▸ **EXCERPTED RECORDS**:
(* ===== verification/MkfsProofs.v ===== *)
(** * The image that mkfs writes

    The image is a file system as the kernel expects it: its super block, an empty log, a bitmap
    that marks the blocks in use, and well-formed files with the contents they were given.  The
    bitmap is written last; until then it is determined by the number of blocks in use. *)

From stdpp Require Import base list gmap strings fin_maps.
From S2P Require Import Prelude State Monad Spinlock Console Kalloc Str Vm VmProofs VmUser Umem Sched Sleeplock Calm.
From S2P Require Import Disk Bio BioProofs Log LogLayout LogProofs Inode BlockProofs InodeProofs ConsoleDev Fs FileProofs.
From S2P Require Import Pipe File WriteProofs Mkfs.
Open Scope Z_scope.

Notation mk_home := (home FSSIZE 2 30).
Notation mk_marked := (marked (nblk := FSSIZE) 2 30 mk_sb).
Notation mk_file := (file_ok (nblk := FSSIZE) 2 30 mk_sb).
Notation mk_good := (file_good (nblk := FSSIZE) 2 30 mk_sb).
Notation mk_changes := (changes (nblk := FSSIZE) 2 30 mk_sb).
Notation mk_spares := (spares (nblk := FSSIZE) 2 30 mk_sb).
Notation mk_used := (used (nblk := FSSIZE) 2 30 mk_sb).
Notation mk_fresh := (fresh mk_sb).

Ltac mk_lia := change FSSIZE with 1000 in *; change nmeta with 59 in *; change BPB with 4096 in *; change NINODES with 200 in *; lia.

(** ** The layout *)

Lemma mk_geometry : geometry FSSIZE 2 30.
Proof. by split_and!. Qed.
Lemma mk_bmap b : 0 <= b < FSSIZE -> b / BPB + 58 = 58.
Proof. change FSSIZE with 1000. intros H. rewrite Z.div_small; [done|]. change BPB with 4096. lia. Qed.
Lemma mk_iblock n : 0 <= n < NINODES -> 32 <= n / IPB + 32 < 58.
Proof. change NINODES with 200. change IPB with 8. intros H. Z.to_euclidean_division_equations; lia. Qed.
Lemma mk_geom : fs_geom (nblk := FSSIZE) 2 30 mk_sb.
Proof.
  change mk_sb with (mkSb 1000 941 200 30 2 32 58). split; cbn [sb_size sb_bmapstart sb_inodestart sb_ninodes]; try (change FSSIZE with 1000; lia).
  - intros b Hb. rewrite mk_bmap by done. split; change FSSIZE with 1000; lia.
  - intros n Hn. pose proof (mk_iblock n Hn). split; change FSSIZE with 1000; lia.
  - intros b n Hb Hn. rewrite mk_bmap by done. pose proof (mk_iblock n Hn). lia.
Qed.
Lemma mk_BBLOCK b : 0 <= b < FSSIZE -> BBLOCK b mk_sb = 58.
Proof. intros Hb. destruct (BBLOCK_eq 2 30 mk_geometry mk_sb b mk_geom Hb) as [-> _]. by apply mk_bmap. Qed.
Lemma mk_IBLOCK n : 0 <= n < NINODES -> 32 <= IBLOCK n mk_sb < 58.
Proof. intros Hn. destruct (IBLOCK_eq 2 30 mk_geometry mk_sb n mk_geom Hn) as [-> _]. by apply mk_iblock. Qed.
Lemma mk_meta k : meta mk_sb k -> k < nmeta.
Proof.
  change nmeta with 59. intros [(b & Hb & E)|[(n & Hn & E)|H]]; [|pose proof (mk_IBLOCK n Hn); lia|lia].
  rewrite mk_BBLOCK in E by done. lia.
Qed.

(** ** The bitmap *)

Definition bitmap (n : Z) : list Z := foldl set_used zero_block (range 0 n).

Lemma bitmap_S n : 0 <= n -> bitmap (n + 1) = set_bit n (bitmap n).
Proof.
  intros Hn. unfold bitmap, range. replace (n + 1 - 0) with (Z.succ n) by lia. rewrite Z.sub_0_r.
  rewrite <-(Z2Nat.id n), <-Nat2Z.inj_succ, seqZ_S, foldl_app by done. done.
Qed.
Lemma bitmap_spec n : 0 <= n <= BPB ->
  length (bitmap n) = Z.to_nat BSIZE /\ forall b, 0 <= b < BPB -> bit_of (bitmap n) b = (b <? n).
Proof.
  intros [H0 Hn]. revert Hn. pattern n. apply natlike_ind; [|clear n H0|done].
  - intros _. split; [done|]. intros b Hb. destruct (Z.ltb_spec b 0); [lia|]. unfold bit_of. cbn [bitmap range].
    rewrite rd8_zero. apply Z.testbit_0_l.
  - intros n Hn IH Hle. destruct IH as [Hl IH]; [lia|]. unfold Z.succ. rewrite bitmap_S by done. split; [by rewrite set_bit_length|].
    intros b Hb. rewrite bit_of_set by (done || lia). rewrite IH by done.
    destruct (Z.eqb_spec n b), (Z.ltb_spec b n), (Z.ltb_spec b (n + 1)); try done; lia.
Qed.

(** ** The image while mkfs runs *)

(** The image holds [V], but for the bitmap, which is yet to be written. *)
Record holds (s : mkst) (V : Z -> list Z) : Prop := {
  hd_len : length (mk_img s) = Z.to_nat FSSIZE;
  hd_img : forall k, 0 <= k < FSSIZE -> k <> 58 -> mk_img s !! Z.to_nat k = Some (V k);
  hd_map : V 58 = bitmap (freeblock s);
  hd_size : forall k, 0 <= k < FSSIZE -> length (V k) = Z.to_nat BSIZE;
  hd_zero : forall k, freeblock s <= k < FSSIZE -> V k = zero_block;
  hd_next : nmeta <= freeblock s <= FSSIZE
}.

Lemma holds_bit s V b : holds s V -> 0 <= b < FSSIZE -> bit V mk_sb b = (b <? freeblock s).
Proof.
  intros H Hb. rewrite (bit_as_of (nblk := FSSIZE) 2 30 V mk_sb b mk_geom Hb), mk_BBLOCK, (hd_map _ _ H) by done.
  pose proof (hd_next _ _ H) as Hn. change FSSIZE with 1000 in *. change nmeta with 59 in *.
  rewrite Z.mod_small by (change BPB with 4096; lia).
  destruct (bitmap_spec (freeblock s)) as [_ E]; [|rewrite E]; change BPB with 4096; try done; lia.
Qed.
Lemma holds_fresh s V b : holds s V -> mk_fresh V b <-> freeblock s <= b < FSSIZE.
Proof.
  intros H. unfold fresh. change (sb_size mk_sb) with FSSIZE. pose proof (hd_next _ _ H) as Hn. change nmeta with 59 in Hn. split.
  - intros [Hb Hbit]. rewrite (holds_bit s) in Hbit by done. lia.
  - intros Hb. split; [lia|]. rewrite (holds_bit s) by (done || lia). lia.
Qed.
Lemma holds_marked s V : holds s V -> mk_marked V.
Proof.
  intros H b Hb. rewrite (holds_bit s) by done. pose proof (hd_next _ _ H) as Hn. change nmeta with 59 in Hn.
  intros Hbit. split_and!; [lia|split; [done|lia]|]. intros Hm%mk_meta. change nmeta with 59 in Hm. lia.
Qed.
Lemma holds_used s V a : holds s V -> mk_used V a -> 0 < a < freeblock s /\ a < FSSIZE /\ a <> 58.
Proof.
  intros H (H1 & _ & H3 & H4). change (sb_size mk_sb) with FSSIZE in H1. rewrite (holds_bit s) in H4 by (done || lia).
  split_and!; [lia..|]. intros ->. apply H3. left. exists 0. by split; [|apply mk_BBLOCK].
Qed.

(** ** Sectors *)

Lemma sector_small k : 0 <= k < FSSIZE -> sector k = Z.to_nat k.
Proof.
  change FSSIZE with 1000. intros Hk. unfold sector. change BSIZE with 512. rewrite u32_small by cint. by rewrite Z.div_mul.
Qed.
Lemma rsect_holds s V k : holds s V -> 0 <= k < FSSIZE -> k <> 58 -> rsect k s = Some (V k, s).
Proof. intros H Hk Hne. unfold rsect. by rewrite sector_small, (hd_img _ _ H). Qed.
Lemma wsect_holds s V k d :
  holds s V -> 0 <= k < freeblock s -> k < FSSIZE -> k <> 58 -> length d = Z.to_nat BSIZE ->
  exists s', wsect k d s = Some (tt, s') /\ holds s' (vset V k d) /\ freeblock s' = freeblock s /\ freeinode s' = freeinode s.
Proof.
  intros [H1 H2 H3 H4 H5 H6] Hk Hlt Hne Hd. exists (s <| mk_img := <[Z.to_nat k := d]> (mk_img s) |>). split; [|split; [|done]].
  { unfold wsect. rewrite sector_small by lia. assert ((Z.to_nat k <? length (mk_img s))%nat = true) as E by (apply Nat.ltb_lt; lia).
    do 2 f_equal. destruct s; unfold upd; cbn -[Nat.ltb] in *. by rewrite E. }
  split; cbn; try done.
  - by rewrite length_insert.
  - intros j Hj Hj'. unfold vset. destruct (decide (j = k)) as [->|].
    + by rewrite list_lookup_insert_eq by lia.
    + rewrite list_lookup_insert_ne by lia. by apply H2.
  - by rewrite vset_ne by done.
  - intros j Hj. unfold vset. destruct (decide (j = k)); [done|by apply H4].
  - intros j Hj. rewrite vset_ne by lia. by apply H5.
Qed.
Lemma next_block_holds s V :
  holds s V -> freeblock s < FSSIZE ->
  let b := freeblock s in
  exists s', next_block s = Some (b, s') /\ holds s' (allocated mk_sb V b) /\ freeblock s' = b + 1 /\ freeinode s' = freeinode s /\
    mk_fresh V b /\ (forall k, 0 <= k < FSSIZE -> bit (allocated mk_sb V b) mk_sb k = (b =? k) || bit V mk_sb k).
Proof.
  intros H Hlt b. pose proof H as [H1 H2 H3 H4 H5 H6]. fold b in H3, H5, H6, Hlt. change nmeta with 59 in H6.
  change FSSIZE with 1000 in *. assert (mk_fresh V b) as Hb by (by apply (holds_fresh s); [|fold b]).
  assert (allocated mk_sb V b = vset (vset V 58 (bitmap (b + 1))) b zero_block) as E.
  { unfold allocated, mark. rewrite mk_BBLOCK, bitmap_S, H3, Z.mod_small by (change BPB with 4096; change FSSIZE with 1000; lia). done. }
  eexists. split; [reflexivity|]. cbn [freeblock freeinode]. fold b. rewrite u32_small by cint.
  assert (holds (s <| freeblock := b + 1 |>) (allocated mk_sb V b)) as Hh.
  { rewrite E. split; cbn; try done.
    - intros k Hk Hne. unfold vset. destruct (decide (k = b)) as [->|]; [|rewrite decide_False by done; by apply H2].
      rewrite H2 by done. f_equal. apply H5. lia.
    - rewrite vset_ne, vset_eq by lia. done.
    - intros k Hk. unfold vset. destruct (decide (k = b)); [done|]. destruct (decide (k = 58)); [|by apply H4].
      apply bitmap_spec. change BPB with 4096. lia.
    - intros k Hk. rewrite !vset_ne by lia. apply H5. mk_lia.
    - mk_lia. }
  split_and!; try done. intros k Hk. rewrite (holds_bit _ _ k Hh Hk), (holds_bit _ _ k H Hk). cbn. fold b.
  destruct (Z.eqb_spec b k), (Z.ltb_spec k b), (Z.ltb_spec k (b + 1)); try done; lia.
Qed.

Lemma xint_small x : is_u32 x -> xint x = x.
Proof.
  intros Hx. rewrite <-(u32_small x Hx) at 2. rewrite <-split32, <-join32 by apply u8_range. done.
Qed.

(** ** Blocks of a file *)

(** The inode [n] of the device, with the fields of [din]. *)
Definition file_of (n : Z) (din : inode) : inode := din <| i_dev := 1 |> <| i_inum := n |>.

Lemma used_u32 s V a : holds s V -> mk_used V a -> is_u32 a.
Proof. intros H Hu. pose proof (holds_used s V a H Hu). change FSSIZE with 1000 in *. cint. Qed.
Lemma faddr_u32 s V ip n : holds s V -> mk_file V ip -> inr n -> xint (faddr V ip n) = faddr V ip n.
Proof.
  intros H Hf Hn. apply xint_small. destruct (decide (faddr V ip n = 0)) as [->|H0]; [cint|].
  by eapply used_u32, (fo_used _ _ _ _ _ Hf).
Qed.
Lemma ind_u32 s V ip : holds s V -> mk_file V ip -> xint (ind ip) = ind ip.
Proof.
  intros H Hf. apply xint_small. destruct (decide (ind ip = 0)) as [->|H0]; [cint|].
  by eapply used_u32, (fo_ind _ _ _ _ _ Hf).
Qed.
Lemma pbind_Some {A B} (m : P A) (f : A -> P B) s a s' : m s = Some (a, s') -> pbind m f s = f a s'.
Proof. intros E. unfold pbind. by rewrite E. Qed.

Lemma next_u32 s V : holds s V -> xint (freeblock s) = freeblock s /\ freeblock s <> 0.
Proof.
  intros H. pose proof (hd_next s V H). change nmeta with 59 in *. change FSSIZE with 1000 in *.
  split; [apply xint_small; cint|lia].
Qed.

Notation mk_grows V ip V' ip' := (mk_changes V ip V' ip' (content V ip)).

(** A file that has grown, by [c] blocks. *)
Record more (s : mkst) (V : Z -> list Z) (ip : inode) (s' : mkst) (V' : Z -> list Z) (ip' : inode) (c : Z) : Prop := {
  mo_holds : holds s' V';
  mo_next : freeblock s' = freeblock s + c;
  mo_ino : freeinode s' = freeinode s;
  mo_grows : mk_grows V ip V' ip'
}.
Lemma more_refl s V ip : holds s V -> mk_file V ip -> more s V ip s V ip 0.
Proof. intros H Hf. split; [done|lia|done|]. apply grows_none; [done|by eapply holds_marked]. Qed.
(** The only new address is that of the new block. *)
Lemma more_addr s V ip s' V' ip' c m :
  holds s V -> more s V ip s' V' ip' c -> c <= 1 -> inr m ->
  faddr V' ip' m = faddr V ip m \/ faddr V' ip' m = freeblock s /\ freeblock s <> 0.
Proof.
  intros H [H' E _ G] Hc Hm. destruct (gr_addr _ _ _ _ _ _ _ _ G m Hm) as [?|[E1 Hfr]]; [by left|right].
  apply (holds_fresh s) in Hfr; [|done]. pose proof (hd_next _ _ H). change nmeta with 59 in *. split; [|lia].
  pose proof (fo_used _ _ _ _ _ (gr_file _ _ _ _ _ _ _ _ G) m Hm ltac:(lia)) as Hu.
  pose proof (holds_used s' V' _ H' Hu). lia.
Qed.
Lemma more_ind s V ip s' V' ip' c :
  holds s V -> more s V ip s' V' ip' c -> c <= 1 -> ind ip' = ind ip \/ ind ip' = freeblock s /\ freeblock s <> 0.
Proof.
  intros H [H' E _ G] Hc. destruct (gr_ind _ _ _ _ _ _ _ _ G) as [?|[E1 Hfr]]; [by left|right].
  apply (holds_fresh s) in Hfr; [|done]. pose proof (hd_next _ _ H). change nmeta with 59 in *. split; [|lia].
  pose proof (fo_ind _ _ _ _ _ (gr_file _ _ _ _ _ _ _ _ G) ltac:(lia)) as Hu.
  pose proof (holds_used s' V' _ H' Hu). lia.
Qed.
(** A new block at [n] is the only change of the addresses. *)
Lemma more_only s V ip s' V' ip' c n :
  holds s V -> more s V ip s' V' ip' c -> c <= 1 -> inr n -> (faddr V ip n = 0 -> faddr V' ip' n = freeblock s) ->
  (faddr V ip n <> 0 -> c = 0) ->
  (forall m, inr m -> m <> n -> faddr V' ip' m = faddr V ip m) /\ ind ip' = ind ip.
Proof.
  intros H Hmo Hc Hn Hnew Hold. pose proof (gr_file _ _ _ _ _ _ _ _ (mo_grows _ _ _ _ _ _ _ Hmo)) as Hf.
  destruct (decide (faddr V ip n = 0)) as [E0|H0].
  - specialize (Hnew E0). pose proof (next_u32 s V H) as [_ Hb]. split.
    + intros m Hm Hne. destruct (more_addr _ _ _ _ _ _ _ m H Hmo Hc Hm) as [?|[E _]]; [done|]. exfalso. apply Hne.
      apply (fo_inj _ _ _ _ _ Hf); [done|done|congruence|congruence].
    + destruct (more_ind _ _ _ _ _ _ _ H Hmo Hc) as [?|[E _]]; [done|]. exfalso.
      apply (fo_apart _ _ _ _ _ Hf n Hn); congruence.
  - specialize (Hold H0). subst c. destruct Hmo as [H' E _ G]. rewrite Z.add_0_r in E. split.
    + intros m Hm _. destruct (gr_addr _ _ _ _ _ _ _ _ G m Hm) as [?|[E1 Hfr]]; [done|]. exfalso.
      apply (holds_fresh s) in Hfr; [|done]. pose proof (hd_next _ _ H). change nmeta with 59 in *.
      pose proof (holds_used s' V' _ H' (fo_used _ _ _ _ _ Hf m Hm ltac:(lia))). lia.
    + destruct (gr_ind _ _ _ _ _ _ _ _ G) as [?|[E1 Hfr]]; [done|]. exfalso.
      apply (holds_fresh s) in Hfr; [|done]. pose proof (hd_next _ _ H). change nmeta with 59 in *.
      pose proof (holds_used s' V' _ H' (fo_ind _ _ _ _ _ Hf ltac:(lia))). lia.
Qed.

▸ **WHAT YOU HAVE TO DO**: An exact copy of the lines from the one holding "apply (fo_apart _" through the end of the data is the whole answer.

▸ **OUTPUT FOR THIS EXERCISE**:
      apply (fo_apart _ _ _ _ _ Hf n Hn); congruence.
  - specialize (Hold H0). subst c. destruct Hmo as [H' E _ G]. rewrite Z.add_0_r in E. split.
    + intros m Hm _. destruct (gr_addr _ _ _ _ _ _ _ _ G m Hm) as [?|[E1 Hfr]]; [done|]. exfalso.
      apply (holds_fresh s) in Hfr; [|done]. pose proof (hd_next _ _ H). change nmeta with 59 in *.
      pose proof (holds_used s' V' _ H' (fo_used _ _ _ _ _ Hf m Hm ltac:(lia))). lia.
    + destruct (gr_ind _ _ _ _ _ _ _ _ G) as [?|[E1 Hfr]]; [done|]. exfalso.
      apply (holds_fresh s) in Hfr; [|done]. pose proof (hd_next _ _ H). change nmeta with 59 in *.
      pose proof (holds_used s' V' _ H' (fo_ind _ _ _ _ _ Hf ltac:(lia))). lia.
Qed.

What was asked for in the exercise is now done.